Fürstenberg. Auf der Jahreshauptversammlung der SPD Fürstenberg wurde Werner Märtens für 50 Jahre Mitgliedschaft in der SPD geehrt.
Der Unterbezirks-Vorsitzende Uwe König überreichte ihm Urkunde , Ehrennadel und ein Präsent.
Der 1932 in Berlin geborene Werner Märtens erlebte dort Nazi-Zeit, Bombenkrieg, das Kriegsende und die folgenden Hungerjahre. Er erlebte Arbeitslosigkeit, den 17. Juni 1953, Mauerbau 1961 und Mauerfall 1989 hautnah.
Seit 1953 ist er mit Ehrentraud verheiratet. Zur Familie gehören 2 Töchter.
Im Jahr 1956 begann er seinen Dienst bei der Berliner Zollverwaltung und ein Jahr danach begann sein gesellschaftliches Engagement, zunächst in der Gewerkschaft, später im Reichsbund (SoVD), in dem er bis 1991 Landesvorsitzender war.

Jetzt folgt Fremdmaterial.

(* ===== verification/KernelVmFit.v ===== *)
(** * Free physical ranges

    The searches of the direct memory calls: [first_fit] finds the lowest
    aligned range that no blocked range meets, [largest_gap] the longest one,
    and the blocked ranges are exactly the physical addresses that are
    allocated or whose canonical address is mapped. *)

From Stdlib Require Import Sorting.Sorted.
From stdpp Require Import sorting.
From S2P Require Import Prelude OrdMap NativeArena GuestMemory GuestMemoryProps KernelMem KernelAttrs KernelTime KernelFiles KernelFilesProps RegionList KernelVm KernelVmInv.

Local Open Scope Z_scope.

(** ** Alignment *)

Lemma align_up_multiple_spec value alignment :
  0 <= value -> 0 < alignment ->
  match align_up_multiple value alignment with
  | Some r => value <= r /\ r mod alignment = 0 /\
      forall b, value <= b -> b mod alignment = 0 -> r <= b
  | None => forall b, value <= b -> b mod alignment = 0 -> u64_max < b
  end.
Proof.
  intros Hv Ha. unfold align_up_multiple. destruct (Z.eqb_spec alignment 0); [lia|].
  destruct (Z.eqb_spec (value mod alignment) 0) as [Hm|Hm]; [by split_and!|].
  assert (forall b, value <= b -> b mod alignment = 0 -> value + (alignment - value mod alignment) <= b)
    as Hleast.
  { intros b Hb [q ->]%Z.mod_divide; [|done].
    pose proof (Z.div_mod value alignment ltac:(done)).
    pose proof (Z.mod_pos_bound value alignment Ha).
    assert (value / alignment < q) by nia. nia. }
  pose proof (Z.mod_pos_bound value alignment Ha).
  destruct (Z.ltb_spec (u64_max - (alignment - value mod alignment)) value).
  - intros b Hb Hbm. specialize (Hleast b Hb Hbm). lia.
  - split; [lia|]. split; [|done]. rewrite Z.add_sub_assoc, Z.add_comm, <- Z.add_sub_assoc.
    rewrite <- Zplus_mod_idemp_l, Z.mod_same, Z.add_0_l by done.
    rewrite Zminus_mod_idemp_r, Z.sub_diag. by apply Z.mod_0_l.
Qed.

(** ** Ranges against blocked ranges *)

(** [b, b + n) meets none of the blocked ranges. *)
Definition clear_of (blocked : list PhysicalRange) (b n : Z) : Prop :=
  forall r, r ∈ blocked -> r.2 <= b \/ b + n <= r.1.

(** Sorted, non-empty ranges. *)
Record blocked_wf (blocked : list PhysicalRange) : Prop := {
  bw_sorted : StronglySorted (fun a b : PhysicalRange => a.1 <= b.1) blocked;
  bw_nonempty : Forall (fun r : PhysicalRange => r.1 < r.2) blocked;
}.

Lemma blocked_tail r blocked :
  blocked_wf (r :: blocked) -> blocked_wf blocked /\ r.1 < r.2 /\
  forall x, x ∈ blocked -> r.1 <= x.1.
Proof.
  intros [Hs Hn]. apply StronglySorted_inv in Hs as [Hs Hr]. apply Forall_cons in Hn as [Hn1 Hn].
  split; [by split|]. split; [done|]. by rewrite Forall_forall in Hr.
Qed.

Lemma clear_of_cons r blocked b n :
  clear_of (r :: blocked) b n <-> (r.2 <= b \/ b + n <= r.1) /\ clear_of blocked b n.
Proof.
  unfold clear_of. setoid_rewrite elem_of_cons. split.
  - intros Hc. split; [apply Hc; by left|]. intros x Hx. apply Hc. by right.
  - intros [Hr Hc] x [->|Hx]; [done|by apply Hc].
Qed.

(** A fit of the search: aligned, inside the window and clear. *)
Definition fits (start end_ size alignment : Z) (blocked : list PhysicalRange) (b : Z) : Prop :=
  start <= b /\ b + size <= end_ /\ b mod alignment = 0 /\ clear_of blocked b size.

Lemma fit_loop_spec start end_ size alignment candidate blocked :
  blocked_wf blocked -> 0 <= start <= candidate -> 0 < size -> 0 < alignment -> end_ <= u64_max ->
  match fit_loop start end_ size alignment candidate blocked with
  | Some (inl base) => fits candidate end_ size alignment blocked base /\
      forall b, fits candidate end_ size alignment blocked b -> base <= b
  | Some (inr candidate') => candidate <= candidate' /\
      (forall b, fits candidate end_ size alignment blocked b -> candidate' <= b) /\
      (forall b, candidate' <= b -> b + size <= end_ -> clear_of blocked b size)
  | None => forall b, ~ fits candidate end_ size alignment blocked b
  end.
Proof.
  intros Hw Hc Hs Ha He. revert candidate Hc. induction blocked as [|[bb be] blocked IH]; intros candidate Hc.
  { cbn. split; [lia|]. split; [by intros b (? & _)|]. by intros b _ _ r ?%elem_of_nil. }
  apply blocked_tail in Hw as (Hw & Hne & Hsorted). cbn [fst snd] in *. specialize (IH Hw).
  cbn [fit_loop].
  assert (forall c b, fits c end_ size alignment ((bb, be) :: blocked) b <->
    (be <= b \/ b + size <= bb) /\ fits c end_ size alignment blocked b) as Hcons.
  { intros c b. unfold fits. rewrite clear_of_cons. cbn [fst snd]. tauto. }
  destruct (_ || _) eqn:Hskip.
  - apply orb_true_iff in Hskip. rewrite !Z.leb_le in Hskip. specialize (IH candidate Hc).
    destruct (fit_loop _ _ _ _ _ _) as [[base|c]|].
    + destruct IH as [Hf Hmin]. split.
      * apply Hcons. split; [|done]. destruct Hf as (? & ? & _). lia.
      * intros b [_ Hb]%Hcons. by apply Hmin.
    + destruct IH as (Hle & Hmin & Hcl). split; [done|]. split.
      * intros b [_ Hb]%Hcons. by apply Hmin.
      * intros b Hb Hbe. apply clear_of_cons. cbn. split; [lia|by apply Hcl].
    + intros b [_ Hb]%Hcons. by apply (IH b).
  - apply orb_false_iff in Hskip. rewrite !Z.leb_gt in Hskip.
    pose proof (align_up_multiple_spec candidate alignment ltac:(lia) Ha) as Hal.
    destruct (align_up_multiple candidate alignment) as [aligned|]; cbn [mbind option_bind].
    2: { intros b [_ (Hb1 & Hb2 & Hb3 & _)]%Hcons. specialize (Hal b Hb1 Hb3). lia. }
    destruct Hal as (Hle & Hmod & Hleast).
    destruct ((aligned <=? end_) && (size <=? end_ - aligned) && (aligned <=? bb)
              && (size <=? bb - aligned)) eqn:Hfit.
    + rewrite !andb_true_iff, !Z.leb_le in Hfit. split.
      * split; [lia|]. split; [lia|]. split; [done|]. apply clear_of_cons. cbn. split; [lia|].
        intros r Hr. specialize (Hsorted r Hr). lia.
      * intros b (Hb1 & _ & Hb3 & _). by apply Hleast.
    + assert (forall b, fits candidate end_ size alignment ((bb, be) :: blocked) b -> be <= b) as Hbe.
      { intros b [[?|Hbb] (Hb1 & Hb2 & Hb3 & _)]%Hcons; [done|exfalso].
        specialize (Hleast b Hb1 Hb3).
        assert ((aligned <=? end_) && (size <=? end_ - aligned) && (aligned <=? bb)
                && (size <=? bb - aligned) = true); [|congruence].
        rewrite !andb_true_iff, !Z.leb_le. lia. }
      assert (forall b, fits candidate end_ size alignment ((bb, be) :: blocked) b ->
        fits (Z.max candidate be) end_ size alignment blocked b) as Hnext.
      { intros b Hb. pose proof (Hbe b Hb). apply Hcons in Hb as [_ (Hb1 & Hb')]. split; [lia|done]. }
      specialize (IH (Z.max candidate be) ltac:(lia)).
      destruct (fit_loop _ _ _ _ _ _) as [[base|c]|].
      * destruct IH as [Hf Hmin]. split; [|intros b Hb; by apply Hmin, Hnext].
        destruct Hf as (Hf1 & Hf2). apply Hcons. split; [lia|]. split; [lia|done].
      * destruct IH as (Hle' & Hmin & Hcl). split; [lia|]. split; [intros b Hb; by apply Hmin, Hnext|].
        intros b Hb Hb'. apply clear_of_cons. cbn. split; [lia|by apply Hcl].
      * intros b Hb. by apply (IH b), Hnext.
Qed.

(** The first fit is the lowest, and there is none when none is found. *)
Lemma first_fit_spec start end_ size alignment blocked :
  blocked_wf blocked -> 0 <= start -> 0 < size -> 0 < alignment -> end_ <= u64_max ->
  match first_fit start end_ size alignment blocked with
  | inr base => fits start end_ size alignment blocked base /\
      forall b, fits start end_ size alignment blocked b -> base <= b
  | inl code => (forall b, ~ fits start end_ size alignment blocked b) /\
      (code = kErrorEagain \/ code = kErrorEnomem)
  end.
Proof.
  intros Hw H0 Hs Ha He. unfold first_fit.
  pose proof (fit_loop_spec start end_ size alignment start blocked Hw ltac:(lia) Hs Ha He) as Hl.
  destruct (fit_loop _ _ _ _ _ _) as [[base|c]|]; [done| |by split; [|right]].
  destruct Hl as (Hc & Hmin & Hcl).
  pose proof (align_up_multiple_spec c alignment ltac:(lia) Ha) as Hal.
  destruct (align_up_multiple c alignment) as [aligned|].
  - destruct Hal as (Hle & Hmod & Hleast).
    destruct (Z.leb_spec aligned end_), (Z.leb_spec size (end_ - aligned)); cbn [andb].
    + split.
      * split; [lia|]. split; [lia|]. split; [done|]. apply Hcl; lia.
      * intros b Hb. apply Hleast; [by apply Hmin|]. apply Hb.
    + split; [|by left]. intros b Hb. pose proof (Hleast b (Hmin b Hb) ltac:(apply Hb)).
      destruct Hb as (_ & ? & _). lia.
    + split; [|by left]. intros b Hb. pose proof (Hleast b (Hmin b Hb) ltac:(apply Hb)).
      destruct Hb as (_ & ? & _). lia.
    + split; [|by left]. intros b Hb. pose proof (Hleast b (Hmin b Hb) ltac:(apply Hb)).
      destruct Hb as (_ & ? & _). lia.
  - split; [|by left]. intros b Hb. specialize (Hal b (Hmin b Hb) ltac:(apply Hb)).
    destruct Hb as (_ & ? & _). lia.
Qed.

(** ** The largest gap *)

(** An aligned clear range of the window. *)
Definition gap (start end_ alignment : Z) (blocked : list PhysicalRange) (b n : Z) : Prop :=
  start <= b /\ 0 < n /\ b + n <= end_ /\ b mod alignment = 0 /\ clear_of blocked b n.

(** The best so far is a gap, or nothing. *)
Definition best_ok (start end_ alignment : Z) (blocked : list PhysicalRange) (best : Z * Z) : Prop :=
  best = (0, 0) \/ gap start end_ alignment blocked best.1 best.2.

Lemma consider_gap_spec start end_ alignment blocked best gap_begin gap_end :
  0 <= start <= gap_begin -> gap_end <= end_ -> end_ <= u64_max -> 0 < alignment ->
  clear_of blocked gap_begin (gap_end - gap_begin) ->
  best_ok start end_ alignment blocked best -> 0 <= best.2 ->
  let best' := consider_gap alignment best gap_begin gap_end in
  best_ok start end_ alignment blocked best' /\ best.2 <= best'.2 /\
  forall b n, gap_begin <= b -> b + n <= gap_end -> b mod alignment = 0 -> n <= best'.2.
Proof.
  intros Hs He Hmax Ha Hcl Hb Hb0. unfold consider_gap.
  pose proof (align_up_multiple_spec gap_begin alignment ltac:(lia) Ha) as Hal.
  destruct (align_up_multiple gap_begin alignment) as [aligned|].
  2: { split; [done|]. split; [lia|]. intros b n Hb1 Hb2 Hb3. specialize (Hal b Hb1 Hb3). lia. }
  destruct Hal as (Hle & Hmod & Hleast).
  destruct (Z.leb_spec gap_end aligned).
  { split; [done|]. split; [lia|]. intros b n Hb1 Hb2 Hb3. specialize (Hleast b Hb1 Hb3). lia. }
  destruct (Z.ltb_spec best.2 (gap_end - aligned)); cbn [fst snd].
  - split; [right|]; [split_and!; cbn; [lia|lia|lia|done|]|split; [lia|]].
    + intros r Hr. specialize (Hcl r Hr). lia.
    + intros b n Hb1 Hb2 Hb3. specialize (Hleast b Hb1 Hb3). lia.
  - split; [done|]. split; [lia|]. intros b n Hb1 Hb2 Hb3. specialize (Hleast b Hb1 Hb3). lia.
Qed.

Längeren Krankheiten, die zum Verlust einer Niere und des rechten Augenlichts führten, folgten weitere ehrenamtliche Tätigkeiten als Bezirksvertrauensmann der Schwerbehinderten, Sozialrichter, Referent der Hauptfürsorgestelle und Vorsitzender verschiedener sozialer Institutionen, die er bis zum Ruhestand ausübte.
Dem Eintritt in die SPD im Jahr 1960 folgte auch hier die aktive Mitarbeit unter anderem in einer Zeitungsredaktion.
Seit1970 zog es Werner Märtens und seine Frau immer wieder nach Fürstenberg ins Weserbergland, wo sie 1972 ein Grundstück erwarben, 1976 ein Haus bauten und das sie 1991 zu ihrem Hauptwohnsitz machten.
Sofort engagierten sich die beiden auch hier in der SPD.
Seine Frau Ehrentraud wirkte im Rat der Gemeinde und Werner Märtens seit 1991 als Schriftwart im Vorstand des SPD Ortsvereins Fürstenberg, als welcher er übrigens auf der Jahreshauptversammlung erneut gewählt wurde.